CEO Mike Doernberg has been clear about the strategy. PlayMetrics wants to be "the essential platform that youth sports organizations rely on to run their operations every day." That's a bet on recurring SaaS revenue from clubs, leagues, and governing bodies, not event-driven businesses with different margin structures and operational demands.
For Elysian Park
The firm already holds positions in LeagueApps, LOVB, and other youth sports infrastructure companies. Student Sports adds something different: direct access to elite high school talent pipelines with decades of brand equity behind it.
Elite 11 and Area Code Baseball sit at the intersection of athlete identification, content, and brand marketing. These are relationship-heavy businesses with strong positioning in the funnel that feeds college and pro sports. The Dodgers connection makes the baseball angle obvious. The more interesting play might be Elite 11. Quarterback is the most visible position in American sports, and the showcase already has real potential as a media property.
What This Tells Us About Youth Sports M&A
The 2024 to 2025 wave of youth sports deals produced a lot of roll-ups that combined software, events, and content under single ownership. PlayMetrics/Stack Sports was one of them.
Now we're watching the rationalization phase. Buyers are picking apart those combinations and redistributing assets to owners with clearer strategic alignment. That creates opportunity for investors who can catch the spin-offs. Student Sports likely commanded a better valuation from Elysian Park than it would have as a line item buried in a software company's portfolio.
It also highlights sports ownership groups as a distinct buyer category. Elysian Park brings more than capital. It brings distribution relationships, brand credibility, and strategic resources that a traditional financial sponsor might not offer. For founders thinking about exit paths, these buyers are worth paying attention to.
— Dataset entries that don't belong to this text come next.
Definition with_capacitance {F : Type -> Type} (v : F (option pyfloat))
  (s : TModelHVDCLine.fields F) : TModelHVDCLine.fields F :=
  {| TModelHVDCLine.base := TModelHVDCLine.base s;
     TModelHVDCLine.rating_up := TModelHVDCLine.rating_up s;
     TModelHVDCLine.rating_down := TModelHVDCLine.rating_down s;
     TModelHVDCLine.losses := TModelHVDCLine.losses s;
     TModelHVDCLine.resistance := TModelHVDCLine.resistance s;
     TModelHVDCLine.inductance := TModelHVDCLine.inductance s;
     TModelHVDCLine.capacitance := v |}.

(** Passing [None] for the field that [set] replaces, in a call that
    otherwise validates, validates too, and the field then holds [None]. *)
Definition accepts_None
  (set : forall F : Type -> Type,
      F (option pyfloat) -> TModelHVDCLine.fields F -> TModelHVDCLine.fields F)
  : Prop :=
  forall a h,
    TModelHVDCLine.new a = Valid h ->
    TModelHVDCLine.new (set kwarg (Passed None) a)
    = Valid (set instance None h).

(** The default of the field [get] reads applies when, and only when, the
    keyword argument is omitted: an omitted field holds 0, a field passed
    [None] holds [None], a field passed a number holds that number. *)
Definition defaults_to_zero_when_omitted
  (get : forall F : Type -> Type, TModelHVDCLine.fields F -> F (option pyfloat))
  : Prop :=
  forall a h,
    TModelHVDCLine.new a = Valid h ->
    match get kwarg a with
    | Omitted => get instance h = Some zero
    | Passed None => get instance h = None
    | Passed (Some v) => get instance h = Some v
    end.

(** The line of [example] with [rating_down] in the admissible range and
    [None] passed for the five optional fields. *)
Definition TModelHVDCLine_all_None : TModelHVDCLine.kwargs :=
  {| TModelHVDCLine.base := {|
       DCBranch.base :=
         {| Branch.base := {| Device.name := Passed "ExampleDCLine" |} |};
       DCBranch.from_bus := Passed DCBus_example;
       DCBranch.to_bus := Passed DCBus_example;
       DCBranch.active_power_flow := Omitted;
       DCBranch.active_power_limits_from := Omitted;
       DCBranch.active_power_limits_to := Omitted;
       DCBranch.reactive_power_limits_from := Omitted;
       DCBranch.reactive_power_limits_to := Omitted |};
     TModelHVDCLine.rating_up := Passed None;
     TModelHVDCLine.rating_down := Passed None;
     TModelHVDCLine.losses := Omitted;
     TModelHVDCLine.resistance := Passed None;
     TModelHVDCLine.inductance := Passed None;
     TModelHVDCLine.capacitance := Passed None |}.

(** What the dump holds under the key of a range field: the two-key
    structure of a range that is present; for an absent range [None], or no
    entry at all when the dump is asked to exclude [None] values. *)
Definition dumped (exclude_none : bool) (o : option MinMax.t)
  : option pyobject :=
  match o with
  | Some m => Some (range_dict (MinMax.min m) (MinMax.max m))
  | None => if exclude_none then None else Some PyNone
  end.

(** The instance holds [v] for a field called with the keyword argument
    [k]: the value passed, or the default of the field when omitted. *)
Definition stored {A : Type} (default : A) (k : kwarg A) (v : A) : Prop :=
  v = match k with Omitted => default | Passed x => x end.

(** An optional float is not negative, resp. not positive, if present. *)
Definition float_non_negative (o : option pyfloat) : Prop :=
  forall v, o = Some v -> float_le zero v = true.

Definition float_non_positive (o : option pyfloat) : Prop :=
  forall v, o = Some v -> float_le v zero = true.

(** The errors a field contributes to the [ValidationError]. *)
Definition errors_of {A : Type} (v : Validation A) : list ErrorDetails :=
  match v with Valid _ => [] | Invalid e => e end.

(** The names of the fields of each class, inherited ones first. *)
Definition Branch_model_fields : list string := [ "name" ].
Takeaways for Investors and Dealmakers
Roll-up portfolios may keep breaking apart
The PlayMetrics/Stack Sports merger absorbed businesses with very different operating models. Two have already been divested. Other assets in similar situations across the industry may follow.
Athlete identification still attracts capital
Student Sports found a buyer quickly despite being shed by a software-focused platform. The talent pipeline business, connecting young athletes to college programs and pro organizations, continues to draw interest, especially from strategics with downstream stakes.
Youth sports software is narrowing its focus
PlayMetrics is betting the winning position is "operating system for youth sports organizations," not a sprawling platform play. Other software providers will face pressure to articulate similarly clear value propositions.
Sports ownership groups are active buyers
Elysian Park joins a growing list of ownership-affiliated investors putting capital into youth sports infrastructure. They bring differentiated resources and may pay premiums for assets that fit their broader strategies.